Adaptive Cards give developers tools to write cards for an app or service. For the Bot Framework, the card look the same across platforms. In terms of Cortana Skills Kit integration, the Adaptive Cards can adapt to the host look. Cortana will create cards in its own aesthetic. Skills developers can improve their experience with the following tools:
Input controls: Existing card formats (hero, receipt, thumbnail and sign-in) do not support input fields. With Adaptive cards, you can add input controls for text, date, number, time, toggle switch and choice set. Richer text: Text in the cards is not limited to title, subtitle and text fixed formats. You can make it richer and suitable for cards context with various font sizes, weight and color. One card language for all your card needs: You can bring in your existing cards (FactSet instead of receipt cards or image control with buttons for replacing hero card) and extend them with richer controls using one common schema.
Cortana Skills Kit
With Skills Kit, developers are powered to create applications and features for Microsoft’s voice assistant technology.
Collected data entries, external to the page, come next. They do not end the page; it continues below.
(** The same for the functions. *)
Record if_funcs (e : nat) s (B : nat) s' (bt be : nat) (v : value) s1 sb s3 s4 : Prop := {
  if_bt : bt ∉ Blocks (fn s) ∧ bt ∈ Blocks (fn s1) ∧ Insts (fn s1) bt = [] ∧ Term (fn s1) bt = None ∧ bt ≠ e;
  if_be : be ∉ Blocks (fn sb) ∧ be ∈ Blocks (fn s3) ∧ be ∈ Blocks (fn s') ∧ be ≠ e;
  if_x1 : ext e (λ _, False) (fn s) (fn s1);
  if_x2 : ext e (λ b, b = bt) (fn s1) (fn sb);
  if_x3 : ext e (λ _, False) (fn sb) (fn s3);
  if_x4 : ext e (λ b, b = B) (fn s3) (fn s4);
  if_x5 : ext e (λ b, b = B ∨ (b = bt ∧ Term (fn sb) bt = None) ∨ b = be) (fn s4) (fn s');
  if_insts_B : Insts (fn s') B = Insts (fn s4) B;
  if_insts_bt : Insts (fn s') bt = Insts (fn sb) bt;
  if_insts_be : Insts (fn s') be = [];
  if_term_B : Term (fn s') B = Some (CondBr v bt be);
  if_term_bt : Term (fn s') bt = Some (default (Br be) (Term (fn sb) bt));
  if_term_be : Term (fn s') be = match parent_block s with Some p => Some (Br p) | None => None end;
}.
Lemma if_path_funcs c st e s B s' bt be Bb v cs s1 sb s3 s4 : point e s B →
  if_path c st e s B s' bt be Bb v cs s1 sb s3 s4 → if_funcs e s B s' bt be v s1 sb s3 s4.
Proof.
  intros P [Hbt Hb F Pb Hbe Hv E Hf _].
  destruct (new_block_runs _ _ _ _ _ P Hbt) as (X1 & Hs1 & Hbt0 & Hbt1 & Ibt & Tbt & P1 & Nbt & NbtB).
  destruct (new_block_runs _ _ _ _ _ Pb Hbe) as (X3 & Hs3 & Hbe2 & Hbe3 & Ibe & Tbe & P3 & Nbe & NbeB). simpl in X3, Hbe2.
  pose proof (fr_ext _ _ _ _ _ F) as X2. rewrite child_fn in X2. pose proof (eff_ext e _ _ _ _ E) as X4.
  assert (bt ∈ Blocks (fn sb)) as Hbt2 by by eapply ext_in.
  assert (bt ≠ be) as Hne by by intros ->.
  assert (bt ∈ Blocks (fn s4)) as Hbt4 by (eapply ext_in; [done|]; by eapply ext_in).
  assert (be ∈ Blocks (fn s4)) as Hbe4 by by eapply ext_in.
  assert (B ∈ Blocks (fn s4)) as HB4 by (eapply ext_in; [done|apply P3]).
  set (f5 := SetTerm (fn s4) B (CondBr v bt be)) in *. pose proof (ext_set_term e B (CondBr v bt be) (fn s4) HB4) as X5. fold f5 in X5.
  assert (bt ∈ Blocks f5) as Hbt5 by by eapply ext_in.
  assert (be ∈ Blocks f5) as Hbe5 by by eapply ext_in.
  assert (Term f5 bt = Term (fn sb) bt) as Htt.
  { rewrite (ext_term _ _ _ _ bt X5) by done. rewrite (ext_term _ _ _ _ bt X4); [|by eapply ext_in|done]. by rewrite (ext0_term _ _ _ bt X3). }
  pose proof (closed_ext e f5 bt be Hbt5) as X6. assert (be ∈ Blocks (closed f5 bt be)) as Hbe6 by by eapply ext_in.
  assert (bt ∈ Blocks (closed f5 bt be)) as Hbt6 by by eapply ext_in.
  assert (B ∈ Blocks f5) as HB5 by by eapply ext_in.
  assert (B ∈ Blocks (closed f5 bt be)) as HB6 by by eapply ext_in.
  pose proof (joined_up_ext e _ be (parent_block s) Hbe6) as X7. cbv zeta in Hf. fold f5 in Hf. rewrite <- Hf in X7.
  assert (∀ b, Insts (fn s') b = Insts (fn s4) b) as Hins.
  { intros b. rewrite Hf, joined_up_insts, closed_insts by done. by apply SetTerm_spec. }
  split; try done.
  - split; [done|]. split; [done|]. split; [by eapply ext_in|done].
  - eapply ext_trans; [exact X5|eapply ext_trans; [exact X6|exact X7| |]|..]; cycle -1.
    { instantiate (1 := λ b, (b = bt ∧ Term (fn sb) bt = None) ∨ b = be). simpl. naive_solver. }
    all: simpl; rewrite ?Htt; naive_solver.
  - rewrite Hins, (ext_same _ _ _ _ bt X4), (ext0_same _ _ _ bt X3); [done..|by eapply ext_in|done|done].
  - by rewrite Hins, (ext_same _ _ _ _ be X4).
  - rewrite (ext_term _ _ _ _ B X7), (ext_term _ _ _ _ B X6) by naive_solver. by apply set_term_term.
  - rewrite (ext_term _ _ _ _ bt X7), closed_term, Htt by done. done.
  - rewrite Hf, joined_up_term by done. destruct (parent_block s); [done|].
    rewrite (ext_term _ _ _ _ be X6) by naive_solver. rewrite (ext_term _ _ _ _ be X5) by done. by rewrite (ext_term _ _ _ _ be X4).
Qed.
Working across platforms, users can create for Android, iOS, Windows, Xbox, and any Cortana-powered hardware. Speaking of which, Microsoft this weekend announced further expansion of the assistant to smart home devices and introduced support for IFTTT. Developers use the Microsoft Bot Network to build services and bots. These can then be added to Cortana and make her more powerful and useful. Microsoft wants to be more open to outside developers in a bid of expanding Cortana’s capabilities.